Depression in men can affect sexual desire and performance. Unfortunately, men often are unwilling to admit to having problems with their sexuality. Many mistakenly feel that the problems are related to their manhood, when, in fact, they can be caused by a medical problem, such as clinical depression or complex interpersonal issues. When a man is suffering from depression, he may still want to have sex, but he will not feel satisfied because he does not feel as good about his body. He may even show more interest in sex as a way to try to get rid of depression. However, a man taking an anti-depressant medication may experience a reduced libido, which exacerbates male depression. Self-blame and frustration are common.

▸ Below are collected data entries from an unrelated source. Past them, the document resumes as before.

(** X4.  [save_metrics] towards a path that is a directory raises
    [IsADirectoryError]; the history is not extended and nothing on disk
    changes, but the caller's dictionary has received ['f1_score'] all
    the same: the dictionary is updated before the file is opened. *)
Theorem save_metrics_onto_directory (self : MetricsCalculator) (w : world)
    (metrics : loc) (d : gmap string Qc) (method_name model_name : string)
    (output_path : path) :
  w_store w !! metrics = Some d →
  is_dir (w_fs w) output_path = true →
  let f1 := calculate_f1_score (get d "precision" 0) (get d "recall" 0) in
  save_metrics self w metrics method_name model_name output_path
  = (self,
     World (w_fs w) (<[metrics := <["f1_score" := f1]> d]> (w_store w)),
     Raise IsADirectoryError).
Proof.
  intros Hd Hdir f1. unfold save_metrics.
  rewrite (mkdir_existing _ _ (is_dir_parent _ _ Hdir)), Hd. fold f1.
  apply is_dir_stat in Hdir as [q Hq]. unfold write_file. by rewrite Hq.
Qed.

(** The results directory of the first save, with a fresh dictionary. *)
Definition demo_world_again : world :=
  World (w_fs demo_saved.1.2) {[ 0%nat := demo_metrics ]}.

Common Barriers within Sexual Relationships:

  • Contradictions of feeling sexual and inhibited
  • Lack of understanding sexual anatomy
  • Lack of communication
  • Feelings of inadequacy
  • Never experiencing orgasm
  • Feelings of guilt
  • Sexual abuse
  • Anxiety
  • Depression
  • Homosexuality
  • Feelings of inadequacy
  • Feelings of failure
  • Lack of communication
  • Lack of understanding female anatomy
  • Lack of empathy
  • Feelings of guilt
  • Depression
  • Performance anxiety
  • Unrealistic sexual expectations
  • Homosexuality

Physical factors contributing to sexual problems include:

  • Drugs, such as alcohol, nicotine, narcotics, stimulants, antihypertensive (medicines that lower blood pressure), and some psychotherapeutic drugs (drugs that treat psychological problems such as antidepressant drugs).
  • Problems with blood supply
  • Failure of various organs (such as the heart and lungs)
  • Hormonal deficiencies (low testosterone, estrogen, or androgens)

Sexual desire disorders (decreased libido) may be caused by a decrease in the normal production of estrogen (in women) or testosterone (in both men and women). Other causes may be aging, fatigue, pregnancy, and medications -- the SSRI anti-depressants, which include fluoxetine (Prozac), sertraline (Zoloft), and paroxetine (Paxil), are well known to reduce desire in both men and women. Depression and anxiety, can also cause decreased libido.

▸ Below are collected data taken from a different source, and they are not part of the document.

(** [round(x, 4)] on a float: the exact value of [x] is rounded to four
    decimals, ties to even, and the decimal obtained is converted back to
    the nearest float.  Zeros, infinities, NaN and integral values are
    returned unchanged. *)
Definition round4 (x : PrimFloat.float) : PrimFloat.float :=
  match Prim2SF x with
  | S754_finite s m e =>
      if 0 <=? e then x
      else
        let n := round_half_even (Zpos m * 10000) (2 ^ (- e)) in
        let scaled :=
          match n with
          | Zpos p => S754_finite s p 0
          | _ => S754_zero s
          end in
        SF2Prim (SFdiv prec emax scaled (S754_finite false 10000 0))
  | _ => x
  end.

(** [needle in haystack] on strings. *)
Definition contains (needle haystack : string) : bool :=
  match String.index 0 needle haystack with
  | Some _ => true
  | None => false
  end.

(** Truth value of a string. *)
Definition truthy (s : string) : bool :=
  negb (String.eqb s EmptyString).

End Py.

(** ** Configuration: [src/config.py] *)

(** The integer constants of [config.py] are only ever combined with floats;
    they are held here as the floats of the same value. *)
Record Config : Type := {
  POLLING_INTERVAL_SECONDS : Z;
  ALLOCATION_PERCENT : float;
  MAX_TRADE_USDC : float;
  MIN_TRADE_USDC : float;
  SLIPPAGE_TOLERANCE_PERCENT : float;
  MIN_TRADE_SIZE : float
}.

Definition config : Config := {|
  POLLING_INTERVAL_SECONDS := 5;
  ALLOCATION_PERCENT := 0.15%float;
  MAX_TRADE_USDC := 4%float;
  MIN_TRADE_USDC := 0%float;
  SLIPPAGE_TOLERANCE_PERCENT := 0%float;
  MIN_TRADE_SIZE := 5%float
|}.

(** ** Trade records of the feed *)

Module Trade.

Record t : Type := {
  timestamp : option Z;
  side : option string;
  price : option num;
  size : option num;
  asset : option string;
  conditionId : option string;
  slug : option string;
  outcome : option string;
  title : option string
}.

End Trade.

(** ** The trade watcher: [src/data_listener.py] *)

Module TradeListener.

Record t : Type := {
  target_address : string;
  last_trade_timestamp : Z
}.

(** [__init__]: [now] is [int(time.time())]. *)
Definition init (target_address : string) (now : Z) : t :=
  {| target_address := target_address; last_trade_timestamp := now |}.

Open, informative, and accurate communication regarding sexual issues and body image between parents and their children may prevent children from developing anxiety or guilt about sex and may help them develop healthy sexual relationships.

Review all medications, both prescription and over-the-counter, for possible side effects that relate to sexual side effects.

Couples who are open and honest about their sexual preferences and feelings are more likely to avoid some sexual problems. Partners should, ideally, be able to communicate desires and preferences to the other partner.

Simple, open, accurate, and supportive education about sex and sexual behaviors or responses may be all that is required in many cases. Many couples may benefit from joint counseling to address interpersonal issues and communication styles. Individual counseling may be required to address depression, anxieties, fears, inhibitions, poor body image, and self-respect.